Elizabeth A. Lee to Katharine F. Lenroot, August 6, 1931

The adoption investigation described in this letter was prompted by an adoptee’s request for help in finding his birth mother. The original request, written to the U.S. Children’s Bureau, is E. L. Beckwith to Grace Abbott, June 21, 1931.

RE: Capt. Beckwith

My dear Miss Lenroot:

The first thing I did was to try to verify the adoption of Ernest L. Beckwith. I found recorded in the Probate Court on September 30, 1909 a petition by Fred Beckwith and Annie Beckwith for the adoption of Clarence L. Andrews, born April 5, 1903, child of Frank C. And Blanche E. Andrews, deceased. Also another petition was filed by the Beckwiths for adoption of Edward H. Andrews, born May 19, 1907, a brother. These petitions were both allowed. I then verified the birth of these two boys and found that the mother was Blanche E. Beckwith.

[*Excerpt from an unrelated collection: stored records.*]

(** X20. The recommendations of the rule-based scorer: every line is the upload
    line of a missing document or one of the four fixed lines; every
    missing document has its upload line; the Aadhaar line is there
    exactly when the Aadhaar number is empty, the bank line exactly when
    the bank account is empty; and the list is empty exactly when no risk
    factor was found. *)
Theorem rule_based_recommendations_content (citizen : CitizenProfile.t)
    (scheme : Scheme.t) :
  numeric_rules_parse (Scheme.eligibility_rules scheme) = true ->
  exists analysis,
    Validation.predict_rejection citizen scheme = Ok analysis /\
    let recs := RejectionAnalysis.recommendations analysis in
    let missing := Validation._check_missing_docs citizen scheme in
    (forall rec, rec ∈ recs ->
       rec ∈ map Validation.upload_line missing \/
       rec ∈ [AADHAAR_LINE; BANK_LINE; INCOME_LINE; AGE_LINE]) /\
    (forall d, d ∈ missing -> Validation.upload_line d ∈ recs) /\
    (AADHAAR_LINE ∈ recs <-> CitizenProfile.aadhaar_number citizen = "") /\
    (BANK_LINE ∈ recs <-> CitizenProfile.bank_account citizen = "") /\
    (recs = [] <-> RejectionAnalysis.risk_factors analysis = []).
Proof.
  intros Hp.
  destruct (validation_shape citizen scheme Hp)
    as (fi & fg & delta & Hfi & Hfg & _ & Hshape).
  destruct (Hshape (CitizenProfile.documents citizen)) as (total & _ & Hpred).
  rewrite set_documents_id in Hpred.
  eexists. split; [exact Hpred|].
  cbn [RejectionAnalysis.recommendations RejectionAnalysis.risk_factors].
  unfold Validation._check_missing_docs.
  set (missing := missing_docs _ _) in *.
  set (a1 := Validation.docs_step scheme missing ([], 0%Q)) in *.
  set (fa := if Py.truthy (CitizenProfile.aadhaar_number citizen) then []
             else [aadhaar_factor]) in *.
  set (fb := if Py.truthy (CitizenProfile.bank_account citizen) then []
             else [bank_factor]) in *.
  assert (Forall (named "Missing Aadhaar") fa) as Hfa
    by (unfold fa; destruct (Py.truthy (CitizenProfile.aadhaar_number citizen));
        by repeat constructor).
  assert (Forall (named "No Bank Account Linked") fb) as Hfb
    by (unfold fb; destruct (Py.truthy (CitizenProfile.bank_account citizen));
        by repeat constructor).
  assert (forall x,
    x ∈ Validation._generate_recommendations (a1.1 ++ fi ++ fa ++ fb ++ fg) missing
    <-> x ∈ map Validation.upload_line missing \/
        (fi ≠ [] /\ x = INCOME_LINE) \/ (fa ≠ [] /\ x = AADHAAR_LINE) \/
        (fb ≠ [] /\ x = BANK_LINE) \/ (fg ≠ [] /\ x = AGE_LINE)) as Hmem.
  { intros x. unfold Validation._generate_recommendations.
    destruct (dedup_spec ∅ (flat_map (Validation.factor_recs missing)
                              (a1.1 ++ fi ++ fa ++ fb ++ fg))) as (_ & -> & _).
    rewrite !flat_map_app, !elem_of_app. unfold a1. rewrite docs_step_recs.
    rewrite (elem_of_flat_map_named missing fi "Income Near Threshold" INCOME_LINE)
      by (reflexivity || done).
    rewrite (elem_of_flat_map_named missing fa "Missing Aadhaar" AADHAAR_LINE)
      by (reflexivity || done).
    rewrite (elem_of_flat_map_named missing fb "No Bank Account Linked" BANK_LINE)
      by (reflexivity || done).
    rewrite (elem_of_flat_map_named missing fg "Age Boundary Risk" AGE_LINE)
      by (reflexivity || done).
    rewrite elem_of_empty. tauto. }
  assert (fa ≠ [] <-> CitizenProfile.aadhaar_number citizen = "") as Hfa'.
  { unfold fa. by destruct (CitizenProfile.aadhaar_number citizen). }
  assert (fb ≠ [] <-> CitizenProfile.bank_account citizen = "") as Hfb'.
  { unfold fb. by destruct (CitizenProfile.bank_account citizen). }
  clearbody fa fb.
  split_and!.
  - intros rec Hrec. apply Hmem in Hrec
      as [H|[[_ ->]|[[_ ->]|[[_ ->]|[_ ->]]]]]; [by left|right..];
      unfold AADHAAR_LINE, BANK_LINE, INCOME_LINE, AGE_LINE;
      rewrite !elem_of_cons; tauto.
  - intros d Hd. apply Hmem. left. apply list_elem_of_In, in_map.
    by apply list_elem_of_In.
  - rewrite Hmem, <- Hfa'. split; [|tauto].
    intros [H|[[_ H]|[[H _]|[[_ H]|[_ H]]]]]; try done.
    by apply not_upload_line in H.
  - rewrite Hmem, <- Hfb'. split; [|tauto].
    intros [H|[[_ H]|[[_ H]|[[H _]|[_ H]]]]]; try done.
    by apply not_upload_line in H.
  - split.
    + intros Hnil.
      assert (forall x, ~ (x ∈ map Validation.upload_line missing \/
        (fi ≠ [] /\ x = INCOME_LINE) \/ (fa ≠ [] /\ x = AADHAAR_LINE) \/
        (fb ≠ [] /\ x = BANK_LINE) \/ (fg ≠ [] /\ x = AGE_LINE))) as Hno.
      { intros x Hx. apply Hmem in Hx. rewrite Hnil in Hx.
        by apply elem_of_nil in Hx. }
      assert (missing = []) as Hm.
      { destruct missing as [|d m]; [done|]. exfalso.
        apply (Hno (Validation.upload_line d)). left. simpl. by left. }
      assert (fi = []) as ->.
      { destruct fi; [done|]. exfalso. apply (Hno INCOME_LINE).
        right; left. by split. }
      assert (fa = []) as ->.
      { destruct fa; [done|]. exfalso. apply (Hno AADHAAR_LINE).
        right; right; left. by split. }
      assert (fb = []) as ->.
      { destruct fb; [done|]. exfalso. apply (Hno BANK_LINE).
        right; right; right; left. by split. }
      assert (fg = []) as ->.
      { destruct fg; [done|]. exfalso. apply (Hno AGE_LINE).
        right; right; right; right. by split. }
      rewrite !app_nil_r. by apply docs_step_factors.
    + intros ->. done.
Qed.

Confidential Exchange showed several agencies interested in the Beckwiths, among them the Red Cross. I telephoned the Red Cross and was told that they had made every effort to establish parentage of Capt. Beckwith, had visited the Charlestown address but were not able to get any information to help. Notwithstanding this report, and armed with the information about the adoption of the two boys, I visited Fred L. Beckwith at 3 Albion Place, Charlestown. I talked with Mr. Beckwith who at first was quite impatient that another person had come to question him concerning Ernest. He says that the two boys referred to in the beginning of my letter were the children of his sister who had died and that Edward is living at the present time in Charlestown. Beckwith gave the following story concerning himself. Said that his first wife was Mary Detterline, born in Philadelphia of German parentage. They were married in 1892 in Camden, New Jersey. He says that in 1903 she came home one day with a baby boy about two months old and said that he was the child of a Mary Towne. She called him Ernest and said she had adopted him. He said he did not join in the adoption and never went into the Probate Court. Says that he remembers seeing some sort of a paper with the name Towne on it. He and his wife separated soon after and she went to Philadelphia to her people taking this baby with her. He says that she has since died. As near as he can make out this child must now be thirty-four or thirty-five years of age. He insists that he never knew anything more about the child’s parentage, that the only way to get any information would possibly be through his wife’s relatives as she may have told them something about the child. His second wife was Annie B. Andrews and she has also died.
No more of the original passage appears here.